London, April 17 (SocialNews.XYZ) After nearly 30 years of monitoring, scientists have found that a star orbiting the supermassive black hole at the centre of the Milky Way moves in a very strange way - just as predicted by Einstein's general theory of relativity.

Its orbit is shaped like a rosette and not like an ellipse as predicted by Newton's theory of gravity, said the study published in the journal Astronomy & Astrophysics.

The observations were made with Very Large Telescope (VLT) operated by ESO, the foremost intergovernmental astronomy organisation in Europe.

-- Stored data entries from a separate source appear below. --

Lemma ConvertToBuyingUnits_eq amount needed n d :
  0 <= amount <= MaxInt64 -> 0 <= needed <= MaxInt64 ->
  0 < n <= MaxInt32 -> 0 < d <= MaxInt32 ->
  let sell := Z.min (offer_selling_bound amount n d) needed in
  let buy := ceil_div (sell * n) d in
  ConvertToBuyingUnits amount needed n d =
    Some (if buy <=? MaxInt64 then Ok (buy, sell) else Err ErrOverflow).
Proof.
  intros Ha Hb Hn Hd sell buy.
  pose proof (offer_selling_bound_le amount n d ltac:(lia) ltac:(lia) ltac:(lia)) as Hbound.
  assert (Hstep : forall (e : option (result price_error Z)),
    e = Some (Ok (offer_selling_bound amount n d)) ->
    (let! bound := e in
     match bound with
     | Err e => Some (Err e)
     | Ok result =>
         let sellingUnitsExtracted := Z.min result needed in
         let! r := mulFractionRoundUp sellingUnitsExtracted n d in
         match r with
         | Err e => Some (Err e)
         | Ok result => Some (Ok (result, sellingUnitsExtracted))
         end
     end) = Some (if buy <=? MaxInt64 then Ok (buy, sell) else Err ErrOverflow)).
  { intros e ->. cbv zeta. fold sell.
    assert (0 <= sell <= MaxInt64) by (unfold sell; lia).
    rewrite mulFractionRoundUp_eq by (unfold is_i64; lia).
    rewrite mul_fraction_guard_pos by lia. unfold div_result. fold (ceil_div (sell * n) d).
    fold buy. by destruct (buy <=? MaxInt64). }
  apply Hstep. unfold offer_selling_bound in *. case_bool; [|done].
  rewrite MulFractionRoundDown_eq by (unfold is_i64; lia).
  rewrite mul_fraction_guard_pos by lia.
  pose proof (floor_div_spec (amount * n) d ltac:(lia)).
  pose proof (Z.div_pos (amount * n) d ltac:(nia) ltac:(lia)).
  rewrite div_result_Ok by nia.
  rewrite mulFractionRoundUp_eq by (unfold is_i64; nia).
  rewrite mul_fraction_guard_pos by lia.
  rewrite div_result_Ok; [done|]. unfold ceil_div in Hbound. lia.
Qed.

(** ** The continued-fraction parser, over the integers

    On a number [p/q] in lowest terms the loop is Euclid's algorithm on
    [(p, q)] together with the convergents [h/k]. *)
Fixpoint convergents (fuel : nat) (p q h2 k2 h1 k1 : Z) : option (Z * Z) :=
  match fuel with
  | O => None
  | S fuel =>
      if MaxInt32 * q <? p then Some (h1, k1)
      else
        let h := p / q * h1 + h2 in
        let k := p / q * k1 + k2 in
        if (MaxInt32 <? h) || (MaxInt32 <? k) then Some (h1, k1)
        else if p mod q =? 0 then Some (h, k)
        else convergents fuel q (p mod q) h1 k1 h k
  end.

Lemma rat_Mul_int a b : rat_Mul (inject_Z a) (inject_Z b) = inject_Z (a * b).
Proof. apply Qred_int. Qed.
Lemma rat_Add_int a b : rat_Add (inject_Z a) (inject_Z b) = inject_Z (a + b).
Proof. unfold rat_Add, Qplus; simpl. rewrite !Z.mul_1_r. apply Qred_int. Qed.
Lemma rat_Num_int a : rat_Num (inject_Z a) = a.
Proof. done. Qed.
Lemma rat_Cmp_int a b : rat_Cmp (inject_Z a) (inject_Z b) = (a ?= b).
Proof. unfold rat_Cmp, Qcompare; simpl. by rewrite !Z.mul_1_r. Qed.

Lemma gcd_mod_1 p q : q <> 0 -> Z.gcd p q = 1 -> Z.gcd (p mod q) q = 1.
Proof. intros Hq H. by rewrite Z.gcd_mod, Z.gcd_comm by done. Qed.

Lemma floor_rat p q : floor (p # q) = inject_Z (p / Zpos q).
Proof. done. Qed.

Lemma rat_Sub_floor p q :
  Z.gcd p (Zpos q) = 1 -> rat_Sub (p # q) (inject_Z (p / Zpos q)) = (p mod Zpos q) # q.
Proof.
  intros H. unfold rat_Sub, Qminus, Qplus, Qopp; simpl. rewrite Pos.mul_1_r.
  replace (p * 1 + - (p / Zpos q) * Zpos q) with (p mod Zpos q).
  - by apply Qred_coprime, gcd_mod_1.
  - pose proof (Z.div_mod p (Zpos q)). lia.
Qed.

Lemma rat_Quo_one r q :
  Z.gcd (Zpos r) (Zpos q) = 1 -> rat_Quo (inject_Z 1) (Zpos r # q) = Some (Zpos q # r).
Proof.
  intros H. unfold rat_Quo, rat_Num. simpl Qnum. cbn [Z.eqb].
  f_equal. unfold Qdiv, Qmult, Qinv; simpl.
  apply Qred_coprime. by rewrite Z.gcd_comm.
Qed.

Definition int_pair (x : Z * Z) : Q * Q := (inject_Z (fst x), inject_Z (snd x)).

Lemma int_pair_fst a b : fst (int_pair (a, b)) = inject_Z a.
Proof. done. Qed.
Lemma int_pair_snd a b : snd (int_pair (a, b)) = inject_Z b.
Proof. done. Qed.

Lemma continuedFraction_loop_convergents fuel p q h2 k2 h1 k1 :
  0 <= p -> Z.gcd p (Zpos q) = 1 ->
  continuedFraction_loop fuel (p # q) (int_pair (h2, k2)) (int_pair (h1, k1)) =
  int_pair <$> convergents fuel p (Zpos q) h2 k2 h1 k1.
Proof.
  revert p q h2 k2 h1 k1; induction fuel as [|fuel IH]; intros p q h2 k2 h1 k1 Hp Hg; [done|].
  cbn [continuedFraction_loop convergents]. rewrite !int_pair_fst, !int_pair_snd.
  rewrite floor_rat, rat_Sub_floor, !rat_Mul_int, !rat_Add_int, !rat_Cmp_int by done.
  unfold rat_Cmp at 1, Qcompare. cbn [Qnum Qden inject_Z]. rewrite Z.mul_1_r.
  rewrite (Z.compare_antisym _ p), (Z.compare_antisym _ (_ * h1 + _)),
    (Z.compare_antisym _ (_ * k1 + _)).
  unfold Z.ltb.
  destruct (MaxInt32 * Zpos q ?= p); cbn [CompOpp]; try done;
  destruct (MaxInt32 ?= p / Zpos q * h1 + h2); cbn [CompOpp orb]; try done;
  destruct (MaxInt32 ?= p / Zpos q * k1 + k2); cbn [CompOpp]; try done.
  all: pose proof (Z.mod_pos_bound p (Zpos q) ltac:(done)) as Hr.
  all: assert (Hg' : Z.gcd (p mod Zpos q) (Zpos q) = 1) by (by apply gcd_mod_1).
  all: destruct (p mod Zpos q) as [|r|r] eqn:Er; [done| |lia].
  all: unfold rat_Cmp, Qcompare; cbn [Qnum Qden inject_Z Z.mul Z.compare Z.eqb].
  all: rewrite rat_Quo_one by done; apply (IH (Zpos q) r h1 k1); [lia|by rewrite Z.gcd_comm].
Qed.

(** Enough fuel: the second component halves every two steps. *)
Lemma convergents_total n p q h2 k2 h1 k1 fuel :
  0 < q -> Z.log2 q <= Z.of_nat n -> (2 * n + 2 <= fuel)%nat ->
  exists r, convergents fuel p q h2 k2 h1 k1 = Some r.
Proof.
  revert p q h2 k2 h1 k1 fuel; induction n as [|n IH]; intros p q h2 k2 h1 k1 fuel Hq Hlog Hfuel.
  all: destruct fuel as [|fuel]; [lia|]; cbn [convergents].
  all: destruct (_ <? p); [by eauto|]; destruct (_ || _); [by eauto|].
  all: destruct (Z.eqb_spec (p mod q) 0) as [|Hr0]; [by eauto|].
  all: pose proof (Z.mod_pos_bound p q Hq) as Hr; set (r := p mod q) in *.
  { assert (q < 2 ^ Z.succ (Z.log2 q)) by (by apply Z.log2_spec).
    assert (Z.log2 q = 0) as E by (pose proof (Z.log2_nonneg q); lia). rewrite E in *. simpl in *. lia. }
  destruct fuel as [|fuel]; [lia|]; cbn [convergents].
  destruct (_ <? q); [by eauto|]; destruct (_ || _); [by eauto|].
  destruct (Z.eqb_spec (q mod r) 0) as [|Hs0]; [by eauto|].
  pose proof (Z.mod_pos_bound q r ltac:(lia)) as Hs.
  apply IH; [lia| |lia].
  assert (2 * (q mod r) <= q).
  { pose proof (Z.div_mod q r ltac:(lia)). assert (1 <= q / r) by (apply Z.div_le_lower_bound; lia). nia. }
  assert (Hl : Z.log2 (2 * (q mod r)) <= Z.log2 q) by (apply Z.log2_le_mono; lia).
  rewrite Z.log2_double in Hl by lia. lia.
Qed.

(** The invariant of the loop on [p0/q0]: the convergents rebuild the number,
    consecutive ones have determinant [1] or [-1], and but for the first step
    the remaining number is above one. *)
Record convergent_inv (p0 q0 p q h2 k2 h1 k1 : Z) : Prop := {
  ci_p : 0 <= p;
  ci_q : 0 < q;
  ci_gcd : Z.gcd p q = 1;
  ci_p0 : p0 = p * h1 + q * h2;
  ci_q0 : q0 = p * k1 + q * k2;
  ci_h2 : 0 <= h2;
  ci_k2 : 0 <= k2;
  ci_h1 : 0 <= h1 <= MaxInt32;
  ci_k1 : 0 <= k1 <= MaxInt32;
  ci_det : Z.abs (h1 * k2 - h2 * k1) = 1;
  ci_first : (h2 = 0 /\ k2 = 1 /\ h1 = 1 /\ k1 = 0) \/ (1 <= k1 /\ q < p)
}.

(** What the loop promises about the fraction [n/d] it returns for [p0/q0]. *)
Record approximates (p0 q0 n d : Z) : Prop := {
  ap_n : 0 <= n <= MaxInt32;
  ap_d : 0 <= d <= MaxInt32;
  ap_coprime : Z.gcd n d = 1;
  ap_close : d <> 0 -> Z.abs (p0 * d - q0 * n) * d < q0;
  ap_exact : p0 <= MaxInt32 -> q0 <= MaxInt32 -> n = p0 /\ d = q0;
  ap_small : n = 0 -> p0 * MaxInt32 < q0;
  ap_large : d = 0 -> MaxInt32 * q0 < p0
}.

Lemma gcd_of_det a b c d : Z.abs (a * c - d * b) = 1 -> Z.gcd a b = 1.
Proof.
  intros H. apply Z.divide_1_r_nonneg; [apply Z.gcd_nonneg|]. rewrite <- H.
  apply Z.divide_abs_r, Z.divide_sub_r.
  - apply Z.divide_mul_l, Z.gcd_divide_l.
  - apply Z.divide_mul_r, Z.gcd_divide_r.
Qed.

"Einstein's General Relativity predicts that bound orbits of one object around another are not closed, as in Newtonian Gravity, but precess forwards in the plane of motion. This famous effect - first seen in the orbit of the planet Mercury around the Sun -- was the first evidence in favour of General Relativity," explained Reinhard Genzel, Director at the Max Planck Institute for Extraterrestrial Physics (MPE) in Garching, Germany.

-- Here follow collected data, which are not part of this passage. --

(** The fields are uint32. *)
Definition is_cursor (c : Cursor) : Prop :=
  0 <= Ledger c <= MaxUint32 /\ 0 <= Tx c <= MaxUint32 /\ 0 <= Op c <= MaxUint32 /\ 0 <= Event c <= MaxUint32.

(** [fmt]'s [%0<w>d]: the sign counts in the width and precedes the zeros. *)
Definition fmt_0d (w : nat) (z : Z) : bytes :=
  if z <? 0 then minus_sign :: pad_zeros (w - 1) (FormatUint (- z)) else pad_zeros w (FormatUint z).

Definition Cursor_String (c : Cursor) : option bytes :=
  let! id := ToInt64 (New (i32 (Ledger c)) (i32 (Tx c)) (i32 (Op c))) in
  Some (fmt_0d 19 id ++ [minus_sign] ++ fmt_0d 10 (Event c)).

(** [strings.SplitN(s, sep, n)] for a one-byte separator and a positive [n]: at
    most [n] parts, the last one unsplit. *)
Fixpoint SplitN (sep : byte) (n : nat) (s : bytes) : list bytes :=
  match s with
  | [] => [[]]
  | c :: s =>
      match n with
      | S (S m) =>
          if bool_decide (c = sep) then [] :: SplitN sep (S m) s
          else match SplitN sep n s with
               | part :: parts => (c :: part) :: parts
               | [] => [[c]]
               end
      | _ => [c :: s]
      end
  end.

Inductive cursor_error : Type :=
| ErrEventId
| ErrEventToid (e : num_error)
| ErrEventOrder (e : num_error).

Definition ParseCursor (input : bytes) : result cursor_error Cursor :=
  match SplitN minus_sign numCursorParts input with
  | [part0; part1] =>
      match ParseInt part0 64 with
      | Err e => Err (ErrEventToid e)
      | Ok idInt =>
          let parsed := Parse idInt in
          match ParseUint part1 32 with
          | Err e => Err (ErrEventOrder e)
          | Ok eventOrder =>
              Ok (mkCursor (u32 (LedgerSequence parsed)) (u32 (TransactionOrder parsed))
                   (u32 (OperationOrder parsed)) (u32 eventOrder))
          end
      end
  | _ => Err ErrEventId
  end.

Definition cmp (a b : Z) : Z := if a <? b then -1 else if b <? a then 1 else 0.

Definition Cmp (c other : Cursor) : Z :=
  if Ledger c =? Ledger other then
    if Tx c =? Tx other then
      if Op c =? Op other then cmp (Event c) (Event other)
      else cmp (Op c) (Op other)
    else cmp (Tx c) (Tx other)
  else cmp (Ledger c) (Ledger other).

Definition MinCursor : Cursor := mkCursor 0 0 0 0.
Definition MaxCursor : Cursor := mkCursor MaxInt32 TransactionMask OperationMask MaxUint32.

(** ** The text form *)

Lemma SplitN_2 (sep : byte) a b : Forall (fun c => c <> sep) a -> SplitN sep 2 (a ++ sep :: b) = [a; b].
Proof.
  induction 1 as [|c a Hc _ IH]; simpl.
  - rewrite bool_decide_eq_true_2 by done. by destruct b.
  - by rewrite bool_decide_eq_false_2, IH by done.
Qed.

Lemma SplitN_2_inv (sep : byte) s a b :
  SplitN sep 2 s = [a; b] -> s = a ++ sep :: b /\ Forall (fun c => c <> sep) a.
Proof.
  revert a; induction s as [|c s IH]; intros a; cbn [SplitN]; [done|].
  destruct (bool_decide_reflect (c = sep)) as [->|Hc].
  - intros [= <- H]. assert (s = b) as ->; [|done].
    destruct s; cbn [SplitN] in H; by injection H.
  - destruct (SplitN sep 2 s) as [|p ps] eqn:E; [done|].
    intros [= <- ->]. destruct (IH p eq_refl) as [-> Hp]. split; [done|by constructor].
Qed.

(** The id a cursor is printed as, and the cursor it stands for. *)
Definition id_of (c : Cursor) : ID := mkID (Ledger c) (Tx c mod 1048576) (Op c mod 4096).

"One hundred years later we have now detected the same effect in the motion of a star orbiting the compact radio source Sagittarius A-Star at the centre of the Milky Way.

"This observational breakthrough strengthens the evidence that Sagittarius A-Star must be a supermassive black hole of four million times the mass of the Sun," said Genzel, who is the architect of the 30-year-long programme that led to this result.

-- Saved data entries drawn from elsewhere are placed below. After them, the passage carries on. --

Lemma checkSignedPayload_shape p :
  checkSignedPayload p = None <->
  exists k d, length k = 32%nat /\ (1 <= length d <= 64)%nat /\ p = signed_bytes k d.
Proof.
  unfold checkSignedPayload. split.
  - destruct (Z.ltb_spec (go_len p) 36) as [|H36]; [done|].
    set (dec := BigEndian_Uint _).
    destruct (Z.ltb_spec dec 1); [done|]. destruct (Z.ltb_spec maxPayloadLen dec) as [|Hm]; [done|].
    unfold maxPayloadLen in Hm. simpl.
    destruct (Z.eqb_spec (go_len p) (36 + (dec + 3) / 4 * 4)) as [Hl|]; [|done]. simpl.
    destruct (forallb _ _) eqn:Hz; [|done]. intros _. apply all_zero in Hz.
    unfold go_len in *. set (n := Z.to_nat dec) in *.
    assert (Hn : dec = Z.of_nat n) by (subst n; lia).
    rewrite Hn, <- padded_length_Z in Hl. unfold padded_length in Hl.
    set (q := ((4 - n mod 4) mod 4)%nat) in *.
    assert (Hd : length (take n (drop 36 p)) = n) by (rewrite length_take, length_drop; lia).
    assert (Hk : length (take 32 p) = 32%nat) by (rewrite length_take; lia).
    exists (take 32 p), (take n (drop 36 p)). split; [done|]. split; [lia|].
    unfold signed_bytes, go_len. rewrite Hd. fold q. rewrite <- Hn. unfold dec, BigEndian_Uint.
    rewrite be_put_take4 by (rewrite length_drop; lia).
    replace (Z.to_nat (36 + dec)) with (36 + n)%nat in Hz by lia.
    rewrite length_drop in Hz. replace (length p - (36 + n))%nat with q in Hz by lia.
    rewrite <- Hz, <- (drop_drop p n 36), take_drop.
    change 36%nat with (32 + 4)%nat. by rewrite <- (drop_drop p 4 32), !take_drop.
  - intros (k & d & Hk & Hd & ->).
    destruct (signed_bytes_parts k d Hk ltac:(lia)) as (_ & H2 & _ & H4 & H5).
    rewrite H2, H4. unfold go_len. rewrite H5.
    rewrite (proj2 (Z.ltb_ge _ _)) by lia. unfold maxPayloadLen.
    rewrite (proj2 (Z.ltb_ge _ 1)), (proj2 (Z.ltb_ge 64 _)) by lia. cbn [orb].
    rewrite Nat2Z.inj_add, padded_length_Z. change (Z.of_nat 36) with 36. rewrite Z.eqb_refl.
    cbn [negb]. by rewrite (proj2 (all_zero _)) by (by rewrite length_replicate).
Qed.

#[global] Arguments copy_array : simpl never.
#[global] Arguments zero_array : simpl never.

Lemma fixed_muxed_account : fixed_length VersionByteMuxedAccount = Some 40%nat.
Proof. done. Qed.

Lemma fixed_muxed_contract : fixed_length VersionByteMuxedContract = Some 40%nat.
Proof. done. Qed.

Lemma fixed_account : fixed_length VersionByteAccountID = Some 32%nat.
Proof. done. Qed.

Lemma vec_of_take (raw : bytes) :
  length raw = 40%nat ->
  vec_to_list (copy_array (zero_array 32) (take 32 raw)) ++ drop 32 raw = raw /\
  length (drop 32 raw) = 8%nat.
Proof.
  intros H. rewrite vec_to_list_copy by (rewrite length_take; lia).
  rewrite length_drop. split; [apply take_drop|lia].
Qed.

Lemma vec_take_app (v : vec byte 32) t :
  copy_array (zero_array 32) (take 32 (vec_to_list v ++ t)) = v /\
  drop 32 (vec_to_list v ++ t) = t.
Proof.
  rewrite take_app_length', drop_app_length' by (by rewrite length_vec_to_list).
  by rewrite copy_array_vec.
Qed.

Lemma be_put8_get l : length l = 8%nat -> be_put 8 (be_get l) = l /\ is_u64 (be_get l).
Proof.
  intros H. rewrite <- H at 1. split; [apply be_put_get|].
  pose proof (be_get_range l) as R. rewrite H in R.
  change (256 ^ Z.of_nat 8) with (MaxUint64 + 1) in R. unfold is_u64. lia.
Qed.

Lemma be_get_put8 v : is_u64 v -> be_get (be_put 8 v) = v.
Proof.
  intros H. apply be_get_put. change (256 ^ Z.of_nat 8) with (MaxUint64 + 1).
  unfold is_u64 in H. lia.
Qed.

Lemma MuxedContract_decode_iff m s :
  is_u64 (MuxedContract_id m) ->
  (DecodeMuxedContract s = Ok m <-> MuxedContract_Address m = Ok s).
Proof.
  intros Hid. unfold DecodeMuxedContract, MuxedContract_Address. split.
  - destruct (Decode _ s) as [raw|] eqn:D; [|done]. intros [= <-].
    apply (Decode_fixed _ _ _ 40) in D as [Hl HE]; [|done].
    cbn [MuxedContract_contractID MuxedContract_id].
    destruct (vec_of_take raw Hl) as [E H8]. unfold BigEndian_PutUint64, BigEndian_Uint.
    by rewrite (proj1 (be_put8_get _ H8)), E.
  - intros HE.
    destruct (Encode_fixed_ok VersionByteMuxedContract
      (vec_to_list (MuxedContract_contractID m) ++ BigEndian_PutUint64 (MuxedContract_id m)) 40)
      as (s' & HE' & HD); [done|done| |].
    { rewrite length_app, length_vec_to_list. unfold BigEndian_PutUint64. by rewrite length_be_put. }
    rewrite HE in HE'. injection HE' as <-. rewrite HD.
    destruct (vec_take_app (MuxedContract_contractID m) (BigEndian_PutUint64 (MuxedContract_id m)))
      as [-> ->].
    unfold BigEndian_PutUint64, BigEndian_Uint. rewrite be_get_put8 by done. by destruct m.
Qed.

Section RoundTrips.
Context {X : GoXdr} {XL : GoXdrLaws X}.

Lemma MuxedAccount_decode_iff m s :
  is_u64 (MuxedAccount_id m) -> MuxedAccount_ed25519 m <> zero_array 32 ->
  (DecodeMuxedAccount s = Ok m <-> MuxedAccount_Address m = Ok s).
Proof.
  intros Hid Hz. unfold DecodeMuxedAccount, MuxedAccount_Address.
  rewrite bool_decide_eq_false_2, xdr_Marshal_uint64_be by done. split.
  - destruct (Decode _ s) as [raw|] eqn:D; [|done].
    apply (Decode_fixed _ _ _ 40) in D as [Hl HE]; [|done].
    destruct (vec_of_take raw Hl) as [E H8]. rewrite xdr_Unmarshal_uint64_be by done.
    intros [= <-]. cbn [MuxedAccount_ed25519 MuxedAccount_id] in *.
    by rewrite (proj1 (be_put8_get _ H8)), E.
  - intros HE.
    destruct (Encode_fixed_ok VersionByteMuxedAccount
      (vec_to_list (MuxedAccount_ed25519 m) ++ be_put 8 (MuxedAccount_id m)) 40)
      as (s' & HE' & HD); [done|done| |].
    { by rewrite length_app, length_vec_to_list, length_be_put. }
    rewrite HE in HE'. injection HE' as <-. rewrite HD.
    destruct (vec_take_app (MuxedAccount_ed25519 m) (be_put 8 (MuxedAccount_id m))) as [-> ->].
    rewrite xdr_Unmarshal_uint64_be, be_get_put8 by (done || apply length_be_put).
    by destruct m.
Qed.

Located 26, 000 light-years from the Sun, Sagittarius A-Star and the dense cluster of stars around it provide a unique laboratory for testing physics in an otherwise unexplored and extreme regime of gravity.

One of these stars, S2, sweeps in towards the supermassive black hole to a closest distance less than 20 billion kilometres (one hundred and twenty times the distance between the Sun and Earth), making it one of the closest stars ever found in orbit around the massive giant.

At its closest approach to the black hole, S2 is hurtling through space at almost three percent of the speed of light, completing an orbit once every 16 years.

"After following the star in its orbit for over two and a half decades, our exquisite measurements robustly detect S2's Schwarzschild precession in its path around Sagittarius A-Star," said Stefan Gillessen of the MPE, who led the analysis of the measurements published in the study.

Most stars and planets have a non-circular orbit and therefore move closer to and further away from the object they are rotating around.

S2's orbit precesses, meaning that the location of its closest point to the supermassive black hole changes with each turn, such that the next orbit is rotated with regard to the previous one, creating a rosette shape.

General Relativity provides a precise prediction of how much its orbit changes and the latest measurements from this research exactly match the theory, said the study.

This effect, known as Schwarzschild precession, had never before been measured for a star around a supermassive black hole.